In het hoofdstuk over hechtingsstoornissen wordt de in de praktijk toegepaste differentiatie- en fasetherapie (Thoomes-Vreugdenhil, 2006) niet genoemd. Differentiatietherapie is een methode waarbij door systematisch differentiëren hechtingsgedrag wordt ontwikkeld. Fasetherapie gaat ervan uit dat nabijheid van hechtingsfiguren in de ontwikkeling noodzakelijk is om tot een veilige hechtingsrelatie te kunnen komen. Elke ontwikkelingsfase heeft haar eigen nabijheidsvorm en het kind moet iedere vorm ervaren hebben om een intieme relatie aan te kunnen gaan. Fasetherapie laat het kind iedere nabijheidsvorm ervaren.

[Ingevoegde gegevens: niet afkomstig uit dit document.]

(** * Conditional-order engine of the Jupiter trading client

    A shallow embedding of the order-trigger evaluation and execution
    logic of the client (`src/contexts/OrderContext.tsx`), of the token
    price cache it relies on (`services/jupiterService.ts`) and of the
    order form that submits drafts (`components/OrderForm.tsx`); then of
    the pair prices of the service and of `contexts/PriceContext.tsx`, of
    the listener registry and the polling of
    `services/websocketService.ts`, and of the order table and the
    dashboard (`components/OrderTable.tsx`, `pages/Dashboard.tsx`) through
    which a user cancels and retries orders.

    Conventions of the embedding.
    - A JavaScript `number` is an IEEE-754 binary64 value: Rocq's primitive
      [float].  Millisecond time stamps (`Date.now()`, `new Date()`) are
      integers and are kept in [Z].
    - A `Map` keyed by strings and the Firestore collection `orders` are
      finite maps [gmap string _].
    - `async` functions are run to completion one after the other: every
      `await` resumes at once.  Interleavings of two pending calls are
      outside this model.
    - Everything that comes from outside the program (the quote provider,
      `Math.random()`, the swap executor, the clock) is an explicit input.
    - Firestore is taken at its documented behaviour: `updateDoc` rejects
      when the document is absent, `addDoc` stores the data under an
      identifier that was not in use.  Transport failures of the store are
      not modelled.
    - A name that no import, declaration or global binds raises a
      `ReferenceError` where it is evaluated.  `OrderContext.tsx` calls
      `getDoc`, which it does not import. *)

From Stdlib Require Import ZArith Floats.PrimFloat List Bool Lia.
From Stdlib Require Import Sorting.Sorted Sorting.Permutation.
From stdpp Require Import gmap strings list fin_maps.
(** * pybinding/shape.py: shape descriptors

    A shallow embedding of [pybinding/shape.py] (the [Polygon] value object and
    the factory functions [primitive], [rectangle], [regular_polygon] and
    [translational_symmetry]) together with the properties its specification
    states about them.

    The Python code is dynamically typed and computes with machine floats.
    The embedding is written against an interface of the arithmetic ([Arith],
    [Libm]); the program runs on its instance [ieee]: Python floats are IEEE
    754 binary64 values, [numpy.float32] is binary32, and every operation
    rounds to nearest-even as the hardware does.  The C library's [sin] and
    [cos] are not specified bit for bit by any standard: they stay parameters
    of the instance, and what is needed of them is stated where it is
    needed. *)

From Stdlib Require Import String ZArith List Bool Lia.
From Stdlib Require Import SpecFloat.
From Stdlib Require Import QArith.
Import ListNotations.

Open Scope Z_scope.

(** ** Exceptions and results *)

(** The exceptions the code can raise.  [ValueError] carries its message: the
    source raises one with a message of its own, the interpreter raises the
    others when a tuple is unpacked. *)
Inductive exn : Type :=
| ValueError (msg : string)
| TypeError
| OverflowError
| ZeroDivisionError.

Inductive result (A : Type) : Type :=
| Ok (a : A)
| Raise (e : exn).

Arguments Ok {A} a.
Arguments Raise {A} e.

Definition bind {A B : Type} (c : result A) (k : A -> result B) : result B :=
  match c with
  | Ok a => k a
  | Raise e => Raise e
  end.

Declare Scope py_scope.
Delimit Scope py_scope with py.
Notation "x <- c ;; k" := (bind c (fun x => k))
  (at level 61, c at next level, right associativity) : py_scope.
Open Scope py_scope.

(** A list comprehension whose body can raise: the elements are computed from
    left to right and the first exception ends the comprehension. *)
Fixpoint mapM {A B : Type} (f : A -> result B) (l : list A) : result (list B) :=
  match l with
  | [] => Ok []
  | a :: l' => b <- f a ;; bs <- mapM f l' ;; Ok (b :: bs)
  end.

(** ** The arithmetic the code runs on *)

Class Arith : Type := {
  (** a Python [float], that is a C [double] *)
  float : Type;
  (** a [numpy.float32] scalar *)
  float32 : Type;
  (** [int] to [float], as [PyLong_AsDouble] does it *)
  of_int : Z -> result float;
  (** [a / b] on two [int]s, [b] not zero *)
  int_truediv : Z -> Z -> result float;
  fadd : float -> float -> float;
  fmul : float -> float -> float;
  fdiv : float -> float -> float;
  fneg : float -> float;
  fis_zero : float -> bool;
  fis_inf : float -> bool;
  (** numerical equality of two floats *)
  feqb : float -> float -> bool;
  (** the conversion [np.array(..., dtype=np.float32)] applies to a [double] *)
  to_float32 : float -> float32;
  (** the [float] a [float32] is equal to *)
  of_float32 : float32 -> float
}.

(** What the code imports from [math]. *)
Class Libm (A : Arith) : Type := {
  (** [math.pi] *)
  math_pi : float;
  (** the C library's [sin] and [cos], which [math.sin] and [math.cos] call *)
  libm_sin : float -> float;
  libm_cos : float -> float
}.

(** ** IEEE 754 instance *)

Definition b64_of_Z (z : Z) : spec_float := binary_normalize 53 1024 z 0 false.

(** [PyLong_AsDouble]: the nearest double, [OverflowError] when there is none. *)
Definition ieee_of_int (z : Z) : result spec_float :=
  match b64_of_Z z with
  | S754_infinity _ => Raise OverflowError
  | f => Ok f
  end.

Definition Z_as_fraction (z : Z) : spec_float :=
  match z with
  | Z0 => S754_zero false
  | Zpos p => S754_finite false p 0
  | Zneg p => S754_finite true p 0
  end.

(** [long_true_divide]: the quotient of the two integers, rounded once. *)
Definition ieee_int_truediv (a b : Z) : result spec_float :=
  match SFdiv 53 1024 (Z_as_fraction a) (Z_as_fraction b) with
  | S754_infinity _ => Raise OverflowError
  | q => Ok q
  end.

Definition is_zero (f : spec_float) : bool :=
  match f with
  | S754_zero _ => true
  | _ => false
  end.

Definition is_inf (f : spec_float) : bool :=
  match f with
  | S754_infinity _ => true
  | _ => false
  end.

(** The C cast from [double] to [float]. *)
Definition b32_of_b64 (f : spec_float) : spec_float :=
  match f with
  | S754_finite s m e => binary_round 24 128 s m e
  | _ => f
  end.

(** The C cast from [float] to [double]; it is exact. *)
Definition b64_of_b32 (f : spec_float) : spec_float :=
  match f with
  | S754_finite s m e => binary_round 53 1024 s m e
  | _ => f
  end.

Definition ieee : Arith := {|
  float := spec_float;
  float32 := spec_float;
  of_int := ieee_of_int;
  int_truediv := ieee_int_truediv;
  fadd := SFadd 53 1024;
  fmul := SFmul 53 1024;
  fdiv := SFdiv 53 1024;
  fneg := SFopp;
  fis_zero := is_zero;
  fis_inf := is_inf;
  feqb := SFeqb;
  to_float32 := b32_of_b64;
  of_float32 := b64_of_b32
|}.

(** [math.pi], the double [3.141592653589793]. *)
Definition b64_pi : spec_float := S754_finite false 7074237752028440 (-51).

(** [0.1], the double nearest to one tenth. *)
Definition b64_0_1 : spec_float := S754_finite false 7205759403792794 (-56).

(** [0.2], the double nearest to one fifth. *)
Definition b64_0_2 : spec_float := S754_finite false 7205759403792794 (-55).

(** [2.5], a double. *)
Definition b64_2_5 : spec_float := S754_finite false 5629499534213120 (-51).

(** The triangle [(0.1, 0.0)], [(1.0, 0.0)], [(0.0, 1.0)]. *)
Definition tenth_triangle : list (spec_float * spec_float) :=
  [(b64_0_1, b64_of_Z 0); (b64_of_Z 1, b64_of_Z 0); (b64_of_Z 0, b64_of_Z 1)].

(** [math] over IEEE doubles: [math.pi] is the double above, the C library's
    [sin] and [cos] are left open. *)
Definition ieee_libm (c_sin c_cos : spec_float -> spec_float) : Libm ieee :=
  @Build_Libm ieee b64_pi c_sin c_cos.

(** The double [0 + 2 * n * pi / 4]. *)
Definition ieee_angle (n : Z) : spec_float :=
  SFadd 53 1024 (b64_of_Z 0)
        (SFdiv 53 1024 (SFmul 53 1024 (b64_of_Z (2 * n)) b64_pi) (b64_of_Z 4)).

(** The integer a float is equal to, when it is equal to one. *)
Definition integer_value (f : spec_float) : option Z :=
  match f with
  | S754_zero _ => Some 0
  | S754_finite s m e =>
      if 0 <=? e then Some (cond_Zopp s (Zpos m * 2 ^ e))
      else if Zpos m mod 2 ^ (- e) =? 0 then Some (cond_Zopp s (Zpos m / 2 ^ (- e)))
      else None
  | _ => None
  end.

Samengevat: de auteurs van de diverse hoofdstukken van Psychiatrische stoornissen zijn stuk voor stuk autoriteiten op hun vakgebied. Ze zijn erin geslaagd op zeer toegankelijke wijze, zonder het gebruik van veel vakjargon, de stoornissen inzichtelijk te maken voor de studenten en beginnende hulpverleners in het veld van de kinder-en jeugdpsychiatrie. Het boek biedt handvatten en is uitermate geschikt als kennismaking voor de nog onervaren hulpverlener in het complexe veld van de kinder- en jeugdpsychiatrie.